Zurück in mein Leben. Zurück zu meinem Mann.
Die Aufzugtüren öffneten sich im 30. Stock mit einem leisen Klingeln. Zelica trat heraus, ihre Müdigkeit für einen Moment vergessen, als sie den stillen Flur entlangging. Weicher Teppich dämpfte ihre Schritte. Überall lag ein Hauch von teuren Reinigungsmitteln und Luxus in der Luft.
Sie blieb vor Tür 30A stehen.
Ihr Penthouse.
Zelica griff in ihre Handtasche und holte den Schlüsselanhänger heraus. Sie tippte ihn an den digitalen Leser.
Piep. Piep.
Ein rotes Licht blinkte auf.
Zugriff verweigert.
Sie runzelte die Stirn.
„Das ist seltsam“, murmelte sie und versuchte es erneut. „Vielleicht wurde es entmagnetisiert.“
Piep. Piep.
Immer noch rot.
Ein langsames Unbehagen beschlich sie. Sie klingelte an der Tür. Einmal. Dann noch einmal.
Schweigen.
Dann – Schritte. Leise, gemächlich. Und das unverkennbare Geräusch eines Schlosses, das sich von innen dreht.
Die Tür öffnete sich.
Quacy stand da.
Ihr Ehemann.
Aber nicht der Mann, an den sie sich erinnerte.
Seine Augen waren kalt, ohne jede Spur von Wiedererkennung. Er trug einen Seidenmantel – ihren Mantel – und an seinem Hals prangte unverkennbar und frisch ein Hauch leuchtend roten Lippenstifts.
„Ah“, sagte er beiläufig, fast amüsiert. „Sie sind schon wieder zurück.“
Zelica spürte, wie die Welt ins Wanken geriet.

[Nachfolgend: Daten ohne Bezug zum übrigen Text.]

(** * Electricity report program (TaskF/task_f.py): model and properties

    The program reads a semicolon separated file of electricity readings,
    sums consumption and production and averages temperature over a range of
    timestamps, renders the result as report lines and writes them to a file,
    all driven by a text menu.

    The model follows the Python source function by function:
    - Python floats are IEEE 754 binary64 numbers ([spec_float] with precision
      53 and maximal exponent 1024, rounding to nearest even);
    - a parsed row is a Python list of dynamically typed values;
    - exceptions are explicit results ([Ok] / [Raise]);
    - a Python [str] is held as the bytes of its UTF-8 form, a file as its
      bytes;
    - the console and the file system are an explicit [world] threaded through
      the interactive functions. *)

From Stdlib Require Import ZArith Ascii Floats.SpecFloat.
From stdpp Require Import gmap strings pretty list.

Open Scope Z_scope.

(** ** Exceptions and results *)

Inductive exn : Type :=
| ValueError (msg : string)
| IndexError (msg : string)
| TypeError (msg : string)
| AttributeError (msg : string)
| ZeroDivisionError (msg : string)
| OverflowError (msg : string)
| EOFError (msg : string)
| FileNotFoundError (msg : string)
| PermissionError (msg : string)
| IsADirectoryError (msg : string)
| UnicodeDecodeError (msg : string).

(** [str(e)] *)
Definition exn_str (e : exn) : string :=
  match e with
  | ValueError m | IndexError m | TypeError m | AttributeError m
  | ZeroDivisionError m | OverflowError m | EOFError m | FileNotFoundError m | PermissionError m
  | IsADirectoryError m | UnicodeDecodeError m => m
  end.

(** Result of a computation without console or file effects. *)
Inductive result (A : Type) : Type :=
| Ok (a : A)
| Raise (e : exn).
Arguments Ok {A} a.
Arguments Raise {A} e.

#[global] Instance result_ret : MRet result := fun A a => Ok a.
#[global] Instance result_bind : MBind result := fun A B f m =>
  match m with
  | Ok a => f a
  | Raise e => Raise e
  end.
(** A row added to the file changes at most one entry: the one of its own
    period and state.  Every other entry of the three Series stays as it
    was. *)
Theorem appended_row_is_local (df : DataFrame) (o : Observation)
    (p : Period) (s : string) :
  ¬ (in_period p (Time o) ∧ State o = s) →
  avg_prob p (df ++ [o]) !! s = avg_prob p df !! s.
Proof.
  intros Hno. rewrite !avg_prob_lookup. unfold spec_entry.
  rewrite matching_rows_snoc.
  destruct (decide (in_period p (Time o) ∧ State o = s)) as [Hyes|_]; [done|].
  by rewrite app_nil_r.
Qed.

Lemma appended_row_is_local_witness :
  avg_prob Early (scenario ++ [mkRow (qz 17) "Light" 0.5%float]) !! "Light"
  = avg_prob Early scenario !! "Light".
Proof.
  apply (appended_row_is_local scenario (mkRow (qz 17) "Light" 0.5%float)
           Early "Light").
  intros [[_ Hlt] _]. revert Hlt. compute_done.
Defined.
(** ** The template and its arguments *)

(** The template asks for ten names, each once, and the call to
    [template.render] supplies exactly these ten: no expression of the
    report is left undefined and no argument goes unused. *)
Theorem template_names_supplied (a : Analysis) (path : string) :
  NoDup (placeholders html_template)
  ∧ length (placeholders html_template) = 10%nat
  ∧ dom (context a path) = list_to_set (placeholders html_template)
  ∧ context a path !! "plot_path" = Some (JStr path).
Proof.
  split_and!.
  - apply (bool_decide_unpack _). by vm_compute.
  - reflexivity.
  - unfold context. rewrite dom_list_to_map_L. reflexivity.
  - reflexivity.
Qed.
(** ** Negative offsets (C5) *)

(** C5: in a read that succeeds, the bytes fetched for a span with a
    negative offset [o] are those of the source at the offset [S + o], [S]
    being the total size (and those at [o] when [o] is not negative), one
    span after the other; and the span [{-65536, 65536}] on a source of size
    [S >= 65536] is read, by one positioned read at [S - 65536] or one GET
    with [Range: bytes=<S-65536>-<S-1>], and yields exactly the bytes
    [[S-65536, S)]. *)
Theorem C5_negative_offsets W filePath minimumRequiredSize S :
  source_size W filePath S ->
  (forall chunks fs buf t,
     Forall (fun c => 0 <= size c /\ is_int64 (offset c)) chunks ->
     total_size chunks <= max_int64 ->
     readChunks W filePath minimumRequiredSize chunks
     = (Returned (fs, buf, None), t) ->
     buf = concat (map (fun c =>
                          source_bytes W filePath
                            (if offset c <? 0 then S + offset c else offset c)
                            (size c))
                       chunks)) /\
  (is_remote filePath = false ->
   OSDBChunkSize <= S -> minimumRequiredSize <= S ->
   readChunks W filePath minimumRequiredSize [tail_span]
   = (Returned (S, source_bytes W filePath (S - OSDBChunkSize) OSDBChunkSize, None),
      [EvOpen filePath; EvReadAt filePath (S - OSDBChunkSize) OSDBChunkSize])) /\
  (is_remote filePath = true ->
   OSDBChunkSize <= S ->
   forall resp,
     client_Do W "GET" filePath
       (Some ("bytes=" +:+ strconv.Itoa (S - OSDBChunkSize) +:+ "-"
                       +:+ strconv.Itoa (S - 1))) = Some resp ->
     OSDBChunkSize <= len (Body resp) ->
     readChunks W filePath minimumRequiredSize [tail_span]
     = (Returned (S, source_bytes W filePath (S - OSDBChunkSize) OSDBChunkSize, None),
        [EvDo "HEAD" filePath None true;
         EvDo "GET" filePath
           (Some ("bytes=" +:+ strconv.Itoa (S - OSDBChunkSize) +:+ "-"
                           +:+ strconv.Itoa (S - 1))) true;
         EvBodyClose "GET" filePath;
         EvCancel])).
Proof.
  intros Hsize. split; [|split].
  - intros chunks fs buf t Hchunks Hfit Hrun.
    assert (Forall (fun c => 0 <= size c) chunks) as Hsizes.
    { eapply Forall_impl; [exact Hchunks|]. now intros c [? _]. }
    destruct (readChunks_fetched W filePath minimumRequiredSize chunks S
                Hsize Hfit fs buf t Hsizes Hrun) as (_ & HS & ->).
    f_equal. apply map_ext_Forall.
    eapply Forall_impl; [exact Hchunks|]. intros c [_ Hoff]. cbn beta.
    now rewrite resolve_cases.
  - intros Hlocal Hchunk Hmin. unfold source_size, source_bytes in *.
    rewrite Hlocal in *. destruct Hsize as (data & Hfile & -> & Hmax).
    rewrite Hfile. cbn [file_data].
    rewrite (local_readChunks_fill W _ _ _ data) by assumption.
    pose proof (len_nonneg data).
    assert (fresh_fill (readChunk filePath data) (len data) [tail_span]
            = (Returned (len data,
                         bytes_at data (len data - OSDBChunkSize) OSDBChunkSize,
                         None),
               [EvReadAt filePath (len data - OSDBChunkSize) OSDBChunkSize]))
      as Hfill.
    { apply fresh_fill_single.
      - reflexivity.
      - intros sub Hsub. rewrite resolve_tail by lia.
        apply readChunk_ok; unfold OSDBChunkSize in *; lia.
      - apply len_bytes_at; unfold OSDBChunkSize in *; lia. }
    now rewrite Hfill.
  - intros Hremote Hchunk resp Hget Hbody. unfold source_size, source_bytes in *.
    rewrite Hremote in *.
    pose proof (remote_size_int64 _ _ _ Hsize) as HS.
    unfold is_int64, min_int64, max_int64 in HS.
    assert (range_header (S - OSDBChunkSize) OSDBChunkSize
            = "bytes=" +:+ strconv.Itoa (S - OSDBChunkSize) +:+ "-"
                       +:+ strconv.Itoa (S - 1)) as Hrange.
    { rewrite range_header_in_range;
        unfold OSDBChunkSize, max_int64 in *; [|lia..].
      do 4 f_equal. lia. }
    rewrite <- Hrange in *.
    rewrite (remote_readChunks_fill W _ _ _ S) by assumption.
    assert (fresh_fill (readRemoteChunk W filePath) S [tail_span]
            = (Returned (S,
                         remote_bytes W filePath (S - OSDBChunkSize) OSDBChunkSize,
                         None),
               [EvDo "GET" filePath
                  (Some (range_header (S - OSDBChunkSize) OSDBChunkSize)) true;
                EvBodyClose "GET" filePath]))
      as Hfill.
    { apply fresh_fill_single.
      - reflexivity.
      - intros sub Hsub.
        rewrite resolve_tail by (unfold OSDBChunkSize, max_int64 in *; lia).
        unfold remote_bytes. rewrite Hget.
        destruct Hsize as (Hurl & _).
        rewrite (readRemoteChunk_ok W _ _ _ resp Hurl); rewrite Hsub;
          try assumption.
        unfold len, OSDBChunkSize in *. do 4 f_equal. lia.
      - unfold remote_bytes. rewrite Hget. unfold len in *.
        rewrite length_take. unfold OSDBChunkSize in *. lia. }
    now rewrite Hfill.
Qed.
(** * Knowledge Graph Visualizer API (kg-frontend/src/server.py)

    A shallow embedding of the FastAPI server that fronts the Neo4j store
    and the builder / enricher launch scripts, and the properties of its
    request handlers.

    The program is Python: handlers either return a value or raise an
    exception, and they act on two pieces of outside state, the graph
    store (through [session.run]) and the host's processes (through
    [subprocess.run]).  Both are modelled by explicit state passing in
    an exception monad. *)

From Stdlib Require Import Ascii.
From stdpp Require Import gmap strings list fin_maps pretty.

Local Open Scope Z_scope.

(** ** Python values and exceptions *)

(** The scalars that travel between the store, the handlers and the
    JSON responses. *)
Inductive value :=
| VNone
| VInt (z : Z)
| VStr (s : string).

Global Instance value_eq_dec : EqDecision value.
Proof. solve_decision. Defined.

(** [str(v)].  [pretty] on [Z] prints the decimal digits, with a leading
    minus sign for negative numbers, as Python's [str(int)] does. *)
Definition py_str (v : value) : string :=
  match v with
  | VNone => "None"
  | VInt z => pretty z
  | VStr s => s
  end.

(** The exceptions the handlers see.  All of them derive from Python's
    [Exception], so [except Exception] catches every one of them.
    [Exception message] stands for any other exception class (driver
    errors, [OSError], [ValueError], [KeyError], [TypeError]) and carries
    its [str(e)]. *)
Inductive exn :=
| HTTPException (status_code : Z) (detail : string)
| CalledProcessError (cmd : list string) (returncode : Z) (output stderr : string)
| Exception (message : string).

„Quacy…“ Ihre Stimme zitterte. „Warum funktioniert mein Schlüssel nicht?“
„Weil ich die Schlösser ausgetauscht habe“, antwortete er emotionslos, während sein Körper immer noch den Türrahmen blockierte.
Aus dem Inneren der Wohnung drang Gelächter.

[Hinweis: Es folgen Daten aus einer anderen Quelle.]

(** The keys of the table are in the order in which the words are first
    seen. *)
Lemma Counter_keys_first_seen l :
  StronglySorted (λ a b, first_seen a l < first_seen b l) (keys (Counter l)).
Proof.
  induction l as [|x l IH] using rev_ind; [constructor|].
  assert (Hold : StronglySorted
            (λ a b, first_seen a (l ++ [x]) < first_seen b (l ++ [x]))
            (keys (Counter l))).
  { revert IH. apply StronglySorted_mono_elem.
    intros a b Ha Hb.
    apply (proj1 (Counter_keys_elem _ _)) in Ha, Hb.
    by rewrite !first_seen_snoc_old. }
  rewrite Counter_keys_snoc. destruct (decide (x ∈ l)) as [|Hnin]; [done|].
  apply StronglySorted_app_2; [|done|repeat constructor].
  intros a b Ha ->%list_elem_of_singleton.
  apply (proj1 (Counter_keys_elem _ _)) in Ha.
  rewrite first_seen_snoc_old, first_seen_snoc_new by done.
  by apply first_seen_lt.
Qed.

Lemma sorted_Counter_ranked l :
  StronglySorted (ranks_before l) (sorted_desc (items (Counter l))).
Proof.
  apply sorted_desc_sorted.
  apply (StronglySorted_fmap_inv fst (λ a b, first_seen a l < first_seen b l)).
  apply Counter_keys_first_seen.
Qed.

(** C1. The top-K query on the frequency table of a sequence returns at
    most K entries (K, or all the distinct words when there are fewer);
    each entry is a word of the sequence with its number of occurrences;
    entries are in descending order of count, and of two entries with the
    same count the one whose word is seen first in the sequence comes
    first; a word that is left out ranks after every entry. The script
    asks for K = 5. *)
Theorem most_common_top_k (token_texts : list string) (K : nat) :
  let top := most_common K (word_freq token_texts) in
  length top ≤ K ∧
  length top = K `min` length (keys (word_freq token_texts)) ∧
  NoDup (fst <$> top) ∧
  (∀ w n, (w, n) ∈ top → w ∈ token_texts ∧ n = occurrences w token_texts) ∧
  (∀ i j w1 n1 w2 n2,
     i < j → top !! i = Some (w1, n1) → top !! j = Some (w2, n2) →
     n2 ≤ n1 ∧
     (n1 = n2 → first_seen w1 token_texts < first_seen w2 token_texts)) ∧
  (∀ w w' n',
     w ∈ token_texts → w ∉ fst <$> top → (w', n') ∈ top →
     occurrences w token_texts ≤ n' ∧
     (occurrences w token_texts = n' →
      first_seen w' token_texts < first_seen w token_texts)).
Proof.
  cbn zeta. unfold word_freq, most_common.
  pose proof (sorted_Counter_ranked token_texts) as Hs.
  pose proof (sorted_desc_Permutation (items (Counter token_texts))) as Hp.
  set (s := sorted_desc (items (Counter token_texts))) in *.
  assert (Hrank : ∀ a b, ranks_before token_texts a b →
            snd b ≤ snd a ∧
            (snd a = snd b →
             first_seen (fst a) token_texts < first_seen (fst b) token_texts)).
  { unfold ranks_before, desc_then_before.
    intros a b [?|[? ?]]; split; intros; lia || done. }
  assert (Hin : ∀ w n, (w, n) ∈ s ↔
            w ∈ token_texts ∧ n = occurrences w token_texts).
  { intros w n. rewrite Hp. apply Counter_items. }
  split; [rewrite length_take; lia|].
  split.
  { rewrite length_take. unfold keys. rewrite length_map.
    by rewrite (Permutation_length Hp). }
  split.
  { rewrite fmap_take. eapply sublist_NoDup; [|apply sublist_take].
    rewrite Hp. apply Counter_keys_NoDup. }
  split.
  { intros w n (i & Hi & _)%elem_of_take.
    by eapply Hin, list_elem_of_lookup_2. }
  split.
  { intros i j w1 n1 w2 n2 Hij [Hi _]%lookup_take_Some [Hj _]%lookup_take_Some.
    apply (Hrank (w1, n1) (w2, n2)).
    by eapply (StronglySorted_lookup _ s i j). }
  intros w w' n' Hw Hout Htop.
  cut (ranks_before token_texts (w', n') (w, occurrences w token_texts)).
  { intros [Hle Hfirst]%Hrank. cbn in *. split; [done|]. intros Heq.
    by apply Hfirst. }
  rewrite <- (take_drop K s) in Hs.
  eapply StronglySorted_app_1_elem_of; [done..|].
  assert (Hws : (w, occurrences w token_texts) ∈ take K s ++ drop K s)
    by (rewrite take_drop; by apply Hin).
  apply elem_of_app in Hws as [Hws|Hws]; [|done].
  exfalso. apply Hout, list_elem_of_fmap. by exists (w, occurrences w token_texts).
Qed.

(** ** The word list *)

Lemma words_elem (v : Vocab) (complete_doc : list TokenC) (w : string) :
  w ∈ words v complete_doc ↔
  ∃ token, token ∈ complete_doc ∧ text token = w ∧
           is_stop v token = false ∧ is_punct v token = false.
Proof.
  unfold words. rewrite list_elem_of_In, in_map_iff. split.
  - intros (token & Htxt & [Hin Hkeep]%filter_In).
    apply andb_true_iff in Hkeep as [Hs%negb_true_iff Hp%negb_true_iff].
    exists token. by rewrite list_elem_of_In.
  - intros (token & Hin & Htxt & Hs & Hp). exists token. split; [done|].
    apply filter_In. split; [by apply list_elem_of_In|].
    by rewrite Hs, Hp.
Qed.

(** C5. Every word of the counted list is neither a stop word nor
    punctuation in the vocabulary, and for every token of the processed
    document, its text is in the counted list if and only if its
    [is_stop] flag and its [is_punct] flag are both false. The flags of a
    token are those of the vocabulary entry of its text. *)
Theorem words_are_the_kept_tokens (v : Vocab) (complete_doc : list TokenC)
    (token : TokenC) :
  token ∈ complete_doc →
  (∀ w, w ∈ words v complete_doc →
        lex_is_stop (v w) = false ∧ lex_is_punct (v w) = false) ∧
  (text token ∈ words v complete_doc ↔
   is_stop v token = false ∧ is_punct v token = false).
Proof.
  intros Hin. split.
  - intros w (t & _ & <- & Hs & Hp)%words_elem. by split.
  - rewrite words_elem. split.
    + intros (t & _ & Htxt & Hs & Hp).
      unfold is_stop, is_punct, text in *. by rewrite <- Htxt.
    + intros [Hs Hp]. by exists token.
Qed.

Lemma words_are_the_kept_tokens_witness :
  (∀ w, w ∈ words sample_vocab sample_tokens →
        lex_is_stop (sample_vocab w) = false ∧
        lex_is_punct (sample_vocab w) = false) ∧
  (text (sample_token "never" 10) ∈ words sample_vocab sample_tokens ↔
   is_stop sample_vocab (sample_token "never" 10) = false ∧
   is_punct sample_vocab (sample_token "never" 10) = false).
Proof.
  apply (words_are_the_kept_tokens sample_vocab sample_tokens
           (sample_token "never" 10)).
  apply (list_elem_of_lookup_2 _ 3). reflexivity.
Defined.

(** ** The guarded load *)

(** C6. The load of the pipeline handles one failure only. When the
    first [spacy.load] returns, nothing else is called: no download. When
    it raises an exception that is not an [OSError], the exception
    leaves the statement and nothing else is called. When it raises an
    [OSError], the handler imports and calls [download] and then calls
    [spacy.load] once more, and only once: what the import, the download
    or the second load raise is not caught. *)
Ltac count_calls := unfold loads, downloads; cbn; lia.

Leicht. Sorglos. Weiblich.
„Schatz“, rief eine Stimme verspielt und lässig, „wer ist da? Wenn es ein Vertreter ist, sag ihm, er soll sich verziehen.“
Eine Frau trat ins Blickfeld.
Jung. Atemberaubend. Selbstbewusst.
Aniya.
Zelica erkannte sie sofort – das Instagram-Model, stets perfekt gestylt, immer auf der Suche nach Aufmerksamkeit im Internet. Die Frau, die ihr schon lange vor diesem Moment ein ungutes Gefühl gegeben hatte, obwohl sie nie erklären konnte, warum.

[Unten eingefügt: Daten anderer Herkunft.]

(** * Build validation script of the OpenTelemetry browser packages

    A shallow embedding of the post-build validation script (the script
    that checks syntax compliance, web API baseline, package exports and
    integrity, bundle size and module integrity of every package that has a
    [dist] directory), and the properties of its control flow.

    The script is sequential and talks to two kinds of things: the file
    system and child processes.  Both are made explicit:

    - what the script only reads is a field of [World] (directory listings,
      manifests, source maps, exit statuses of the checkers);
    - what the script changes is a field of [FS] (the listing of every
      package directory, which [npm pack] and [fs.renameSync] change, and
      the temporary directories);
    - every function of the script that logs, spawns or writes is a
      computation in the monad [M], which threads the [FS], collects the
      [Event]s in the order they happen and ends in a value, a thrown
      exception or [process.exit].

    What can fail is what the script itself provides for, or reads as
    data: a child process may exit with any status, a manifest or a source
    map may be unreadable or malformed (the read throws), an archive may be
    missing from a listing, a module may fail to load.  Listing a
    directory, testing that a file exists, and making, filling and removing
    a temporary directory are taken to succeed. *)

From Stdlib Require Import ZArith String Ascii List Bool Lia.
From stdpp Require Import base option list gmap strings pretty.
Import ListNotations.
Set Warnings "-register-all".
Local Open Scope string_scope.
Local Open Scope list_scope.

(** ** JavaScript strings *)

Module JsString.

(** [s.startsWith(p)] *)
Definition startsWith (s p : string) : bool := String.prefix p s.

(** [s.endsWith(p)] *)
Definition endsWith (s p : string) : bool :=
  let n := String.length s in
  let m := String.length p in
  if (m <=? n)%nat then String.eqb (String.substring (n - m) m s) p else false.

(** [s.includes(p)] *)
Fixpoint includes (s p : string) : bool :=
  String.prefix p s ||
  match s with
  | EmptyString => false
  | String _ s' => includes s' p
  end.

Fixpoint drop (n : nat) (s : string) : string :=
  match n, s with
  | O, _ => s
  | S n', String _ s' => drop n' s'
  | S _, EmptyString => EmptyString
  end.

(** [s.replace(pat, rep)] with a string pattern: the first occurrence only. *)
Fixpoint replace (s pat rep : string) : string :=
  if String.prefix pat s then rep ++ drop (String.length pat) s
  else match s with
       | EmptyString => EmptyString
       | String c s' => String c (replace s' pat rep)
       end.

Definition is_space (c : ascii) : bool :=
  let n := nat_of_ascii c in
  (n =? 32)%nat || ((9 <=? n)%nat && (n <=? 13)%nat).

Fixpoint trimStart (s : string) : string :=
  match s with
  | String c s' => if is_space c then trimStart s' else s
  | EmptyString => EmptyString
  end.

Fixpoint rev_onto (s acc : string) : string :=
  match s with
  | EmptyString => acc
  | String c s' => rev_onto s' (String c acc)
  end.

(** [s.trim()], for the ASCII white space characters. *)
Definition trim (s : string) : string :=
  rev_onto (trimStart (rev_onto (trimStart s) EmptyString)) EmptyString.

(** [s.slice(0, n)] *)
Definition slice0 (n : nat) (s : string) : string := String.substring 0 n s.

End JsString.

(** ** JavaScript values

    The values the script tests for truthiness: the result of [JSON.parse]
    on a source map, and the module namespace object that the import check
    binds. *)

Inductive Value : Type :=
| VUndefined
| VNull
| VBool (b : bool)
| VNumber (n : Z)          (* only its being zero or not is used *)
| VString (s : string)
| VArray (elements : list Value)
| VObject (properties : list (string * Value)).

Module Js.

(** [ToBoolean] *)
Definition truthy (v : Value) : bool :=
  match v with
  | VUndefined | VNull => false
  | VBool b => b
  | VNumber n => negb (n =? 0)%Z
  | VString s => negb (String.eqb s "")
  | VArray _ | VObject _ => true
  end.

Fixpoint lookup_property (key : string) (kvs : list (string * Value)) : Value :=
  match kvs with
  | [] => VUndefined
  | (k, v) :: rest => if String.eqb k key then v else lookup_property key rest
  end.

(** [v.key] for an own property or [length]; [None] is the [TypeError]
    of reading a property of [null] or [undefined]. *)
Definition get (v : Value) (key : string) : option Value :=
  match v with
  | VUndefined | VNull => None
  | VBool _ | VNumber _ => Some VUndefined
  | VString s =>
      Some (if String.eqb key "length" then VNumber (Z.of_nat (String.length s))
            else VUndefined)
  | VArray l =>
      Some (if String.eqb key "length" then VNumber (Z.of_nat (List.length l))
            else VUndefined)
  | VObject kvs => Some (lookup_property key kvs)
  end.

(** [v?.key] *)
Definition get_optional (v : Value) (key : string) : Value :=
  match v with
  | VUndefined | VNull => VUndefined
  | _ => default VUndefined (get v key)
  end.

End Js.

(** ** Manifests *)

Record PackageJson : Type := {
  name : option string;                    (* [None]: no [name] field *)
  dependencies : gmap string string;       (* absent = empty *)
  peerDependencies : gmap string string;   (* absent = empty *)
  private : bool;                          (* truthiness of the field *)
}.
(** * hed_rnn: assembling an encoder/decoder network

    A shallow embedding of [src/models/hed_rnn.py], the class
    [DeepEncoderDecoderNetwork].  The class builds a symbolic graph: the
    constructor picks one layer constructor per string tag, wires the output
    of a layer into the next one, builds the loss expression, and the
    [build_finetune_functions] / [parameter_prediction] methods hand that
    graph to the tensor framework.

    What is modelled as data here is what the Python code itself builds:
    the graph ([texpr]), the layer objects ([layer]), the list of shared
    parameters and the update dictionaries.  What the tensor framework does
    with a graph (evaluating it, differentiating it) is a parameter of the
    development; that [theano.function] refuses a graph with an input that
    is neither given nor shared ([MissingInputError]) is part of the model.
    Strings are ASCII. *)

From Stdlib Require Import ZArith Ascii String List Bool.
From stdpp Require Import gmap strings list fin_maps.

Local Open Scope string_scope.
Local Open Scope list_scope.

(** ** Python strings *)

Definition ascii_lower (c : ascii) : ascii :=
  let n := nat_of_ascii c in
  if (65 <=? n)%nat && (n <=? 90)%nat then ascii_of_nat (n + 32) else c.

Definition ascii_upper (c : ascii) : ascii :=
  let n := nat_of_ascii c in
  if (97 <=? n)%nat && (n <=? 122)%nat then ascii_of_nat (n - 32) else c.

(** [s.lower()] *)
Fixpoint lower (s : string) : string :=
  match s with
  | EmptyString => EmptyString
  | String c s' => String (ascii_lower c) (lower s')
  end.

(** [s.upper()] *)
Fixpoint upper (s : string) : string :=
  match s with
  | EmptyString => EmptyString
  | String c s' => String (ascii_upper c) (upper s')
  end.

(** [s[0:-1]] *)
Fixpoint drop_last (s : string) : string :=
  match s with
  | EmptyString => EmptyString
  | String c EmptyString => EmptyString
  | String c s' => String c (drop_last s')
  end.

(** [s in l] for a list of strings *)
Definition str_in (s : string) (l : list string) : bool :=
  existsb (String.eqb s) l.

Aniya trug Zelicas Seidenmorgenmantel. Den, den Zelica sich letztes Jahr zu ihrem Hochzeitstag gekauft hatte.
Aniyas Blick wanderte langsam über Zelica – ihre zerknitterte Reisekleidung, ihr müdes Gesicht, ihren billigen Koffer.
„Oh“, sagte Aniya mit einem spöttischen Lächeln. „Dann ist es wohl kein Anwalt. Sieht eher nach der Ex-Frau aus.“
Ex-Frau.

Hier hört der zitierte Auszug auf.